Instructions to follow
Please repeat the records exactly from their first line, finishing at the line containing "of [re], matching" and including it.

[Records drawn from a dataset]
⁂

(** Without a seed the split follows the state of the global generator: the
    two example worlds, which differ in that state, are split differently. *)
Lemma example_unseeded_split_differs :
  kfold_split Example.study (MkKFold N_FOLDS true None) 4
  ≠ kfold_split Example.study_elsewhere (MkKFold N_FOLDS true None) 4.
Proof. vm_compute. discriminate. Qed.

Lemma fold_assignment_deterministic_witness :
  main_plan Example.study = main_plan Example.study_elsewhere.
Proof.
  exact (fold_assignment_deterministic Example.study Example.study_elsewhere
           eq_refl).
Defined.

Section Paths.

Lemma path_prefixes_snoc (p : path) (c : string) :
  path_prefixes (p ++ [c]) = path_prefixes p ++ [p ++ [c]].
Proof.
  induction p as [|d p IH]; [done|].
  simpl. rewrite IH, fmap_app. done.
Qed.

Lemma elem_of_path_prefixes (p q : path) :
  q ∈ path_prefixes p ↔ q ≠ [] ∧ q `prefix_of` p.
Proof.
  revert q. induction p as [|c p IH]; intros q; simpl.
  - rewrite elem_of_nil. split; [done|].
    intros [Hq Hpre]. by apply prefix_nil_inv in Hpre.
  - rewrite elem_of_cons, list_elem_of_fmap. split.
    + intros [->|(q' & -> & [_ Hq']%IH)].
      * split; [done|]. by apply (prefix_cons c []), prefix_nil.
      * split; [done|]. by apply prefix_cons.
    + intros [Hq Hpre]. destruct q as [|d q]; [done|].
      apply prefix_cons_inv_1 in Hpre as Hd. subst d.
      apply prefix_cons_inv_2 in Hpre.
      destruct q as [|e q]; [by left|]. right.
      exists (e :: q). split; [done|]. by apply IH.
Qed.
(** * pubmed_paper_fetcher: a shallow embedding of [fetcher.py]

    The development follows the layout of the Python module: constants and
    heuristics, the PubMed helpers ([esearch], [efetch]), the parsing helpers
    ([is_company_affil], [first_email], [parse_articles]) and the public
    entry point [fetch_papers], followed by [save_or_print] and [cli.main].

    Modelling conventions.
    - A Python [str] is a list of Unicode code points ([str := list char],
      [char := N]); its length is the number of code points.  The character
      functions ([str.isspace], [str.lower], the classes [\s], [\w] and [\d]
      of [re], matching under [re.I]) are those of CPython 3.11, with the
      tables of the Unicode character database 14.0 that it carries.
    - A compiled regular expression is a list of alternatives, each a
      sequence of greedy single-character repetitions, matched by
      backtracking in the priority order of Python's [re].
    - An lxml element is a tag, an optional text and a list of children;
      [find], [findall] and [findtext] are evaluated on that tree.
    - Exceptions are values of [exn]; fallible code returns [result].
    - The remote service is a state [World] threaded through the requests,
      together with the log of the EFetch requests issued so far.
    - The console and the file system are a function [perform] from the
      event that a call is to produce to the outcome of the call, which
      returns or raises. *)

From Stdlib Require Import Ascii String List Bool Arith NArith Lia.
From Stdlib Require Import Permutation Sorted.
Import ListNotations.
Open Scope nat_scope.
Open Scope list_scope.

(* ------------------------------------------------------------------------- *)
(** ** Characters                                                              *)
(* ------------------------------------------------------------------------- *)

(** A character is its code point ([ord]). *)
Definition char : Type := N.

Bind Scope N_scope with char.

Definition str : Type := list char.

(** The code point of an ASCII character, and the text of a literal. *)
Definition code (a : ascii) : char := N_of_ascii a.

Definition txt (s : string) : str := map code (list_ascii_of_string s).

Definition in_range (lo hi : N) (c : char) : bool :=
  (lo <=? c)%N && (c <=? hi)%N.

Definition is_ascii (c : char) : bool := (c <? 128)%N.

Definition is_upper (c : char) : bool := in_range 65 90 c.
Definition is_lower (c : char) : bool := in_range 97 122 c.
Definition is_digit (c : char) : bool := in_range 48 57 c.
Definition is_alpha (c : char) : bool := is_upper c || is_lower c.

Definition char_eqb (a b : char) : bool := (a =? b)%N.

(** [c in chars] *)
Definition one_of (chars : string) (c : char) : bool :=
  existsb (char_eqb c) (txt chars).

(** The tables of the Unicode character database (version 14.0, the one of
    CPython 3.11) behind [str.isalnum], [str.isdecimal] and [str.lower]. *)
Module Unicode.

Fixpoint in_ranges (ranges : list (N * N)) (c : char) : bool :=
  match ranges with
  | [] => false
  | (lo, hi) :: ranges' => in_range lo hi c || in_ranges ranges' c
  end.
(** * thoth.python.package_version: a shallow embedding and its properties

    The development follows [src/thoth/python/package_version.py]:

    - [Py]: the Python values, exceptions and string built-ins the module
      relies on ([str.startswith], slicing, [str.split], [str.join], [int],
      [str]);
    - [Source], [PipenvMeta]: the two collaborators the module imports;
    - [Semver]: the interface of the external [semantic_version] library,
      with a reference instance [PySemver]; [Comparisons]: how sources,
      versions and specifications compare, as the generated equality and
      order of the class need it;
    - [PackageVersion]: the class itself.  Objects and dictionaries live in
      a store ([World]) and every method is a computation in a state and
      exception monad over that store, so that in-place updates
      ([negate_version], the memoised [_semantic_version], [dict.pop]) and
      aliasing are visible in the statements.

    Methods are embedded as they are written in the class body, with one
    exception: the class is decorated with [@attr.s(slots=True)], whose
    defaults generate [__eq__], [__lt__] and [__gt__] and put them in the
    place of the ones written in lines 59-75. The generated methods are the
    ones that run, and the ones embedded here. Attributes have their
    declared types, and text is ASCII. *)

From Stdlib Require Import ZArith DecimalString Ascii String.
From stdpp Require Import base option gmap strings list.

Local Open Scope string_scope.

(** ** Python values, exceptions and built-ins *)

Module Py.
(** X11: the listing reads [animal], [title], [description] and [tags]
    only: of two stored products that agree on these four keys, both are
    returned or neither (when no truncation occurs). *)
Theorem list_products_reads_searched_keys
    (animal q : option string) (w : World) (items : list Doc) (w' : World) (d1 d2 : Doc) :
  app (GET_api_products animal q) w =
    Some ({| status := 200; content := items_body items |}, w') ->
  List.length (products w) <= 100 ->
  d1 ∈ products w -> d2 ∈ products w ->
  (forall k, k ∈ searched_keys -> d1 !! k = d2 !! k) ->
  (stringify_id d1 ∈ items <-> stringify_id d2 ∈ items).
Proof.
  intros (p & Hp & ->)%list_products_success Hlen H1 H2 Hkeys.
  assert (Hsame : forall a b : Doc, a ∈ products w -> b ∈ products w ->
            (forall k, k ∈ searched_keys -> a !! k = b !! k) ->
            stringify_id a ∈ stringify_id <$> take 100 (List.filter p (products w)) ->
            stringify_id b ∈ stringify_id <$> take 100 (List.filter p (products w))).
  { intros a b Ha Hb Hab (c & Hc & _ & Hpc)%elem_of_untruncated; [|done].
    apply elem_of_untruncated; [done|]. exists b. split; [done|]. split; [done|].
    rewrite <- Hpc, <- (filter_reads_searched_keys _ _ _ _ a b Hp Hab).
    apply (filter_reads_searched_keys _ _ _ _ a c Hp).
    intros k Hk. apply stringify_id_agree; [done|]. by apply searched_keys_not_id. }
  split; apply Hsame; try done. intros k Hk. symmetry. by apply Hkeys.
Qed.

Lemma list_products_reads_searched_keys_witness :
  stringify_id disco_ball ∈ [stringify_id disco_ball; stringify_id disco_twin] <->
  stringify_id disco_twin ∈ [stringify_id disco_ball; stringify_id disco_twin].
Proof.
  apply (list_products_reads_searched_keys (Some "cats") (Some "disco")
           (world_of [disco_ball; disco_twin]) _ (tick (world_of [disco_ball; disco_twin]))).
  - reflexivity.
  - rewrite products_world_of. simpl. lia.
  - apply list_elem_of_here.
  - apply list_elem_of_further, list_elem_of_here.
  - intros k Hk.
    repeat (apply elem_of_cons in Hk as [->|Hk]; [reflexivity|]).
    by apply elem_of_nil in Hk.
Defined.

⁂

Response
(** Without a seed the split follows the state of the global generator: the
    two example worlds, which differ in that state, are split differently. *)
Lemma example_unseeded_split_differs :
  kfold_split Example.study (MkKFold N_FOLDS true None) 4
  ≠ kfold_split Example.study_elsewhere (MkKFold N_FOLDS true None) 4.
Proof. vm_compute. discriminate. Qed.

Lemma fold_assignment_deterministic_witness :
  main_plan Example.study = main_plan Example.study_elsewhere.
Proof.
  exact (fold_assignment_deterministic Example.study Example.study_elsewhere
           eq_refl).
Defined.

Section Paths.

Lemma path_prefixes_snoc (p : path) (c : string) :
  path_prefixes (p ++ [c]) = path_prefixes p ++ [p ++ [c]].
Proof.
  induction p as [|d p IH]; [done|].
  simpl. rewrite IH, fmap_app. done.
Qed.

Lemma elem_of_path_prefixes (p q : path) :
  q ∈ path_prefixes p ↔ q ≠ [] ∧ q `prefix_of` p.
Proof.
  revert q. induction p as [|c p IH]; intros q; simpl.
  - rewrite elem_of_nil. split; [done|].
    intros [Hq Hpre]. by apply prefix_nil_inv in Hpre.
  - rewrite elem_of_cons, list_elem_of_fmap. split.
    + intros [->|(q' & -> & [_ Hq']%IH)].
      * split; [done|]. by apply (prefix_cons c []), prefix_nil.
      * split; [done|]. by apply prefix_cons.
    + intros [Hq Hpre]. destruct q as [|d q]; [done|].
      apply prefix_cons_inv_1 in Hpre as Hd. subst d.
      apply prefix_cons_inv_2 in Hpre.
      destruct q as [|e q]; [by left|]. right.
      exists (e :: q). split; [done|]. by apply IH.
Qed.
(** * pubmed_paper_fetcher: a shallow embedding of [fetcher.py]

    The development follows the layout of the Python module: constants and
    heuristics, the PubMed helpers ([esearch], [efetch]), the parsing helpers
    ([is_company_affil], [first_email], [parse_articles]) and the public
    entry point [fetch_papers], followed by [save_or_print] and [cli.main].

    Modelling conventions.
    - A Python [str] is a list of Unicode code points ([str := list char],
      [char := N]); its length is the number of code points.  The character
      functions ([str.isspace], [str.lower], the classes [\s], [\w] and [\d]
      of [re], matching under [re.I]) are those of CPython 3.11, with the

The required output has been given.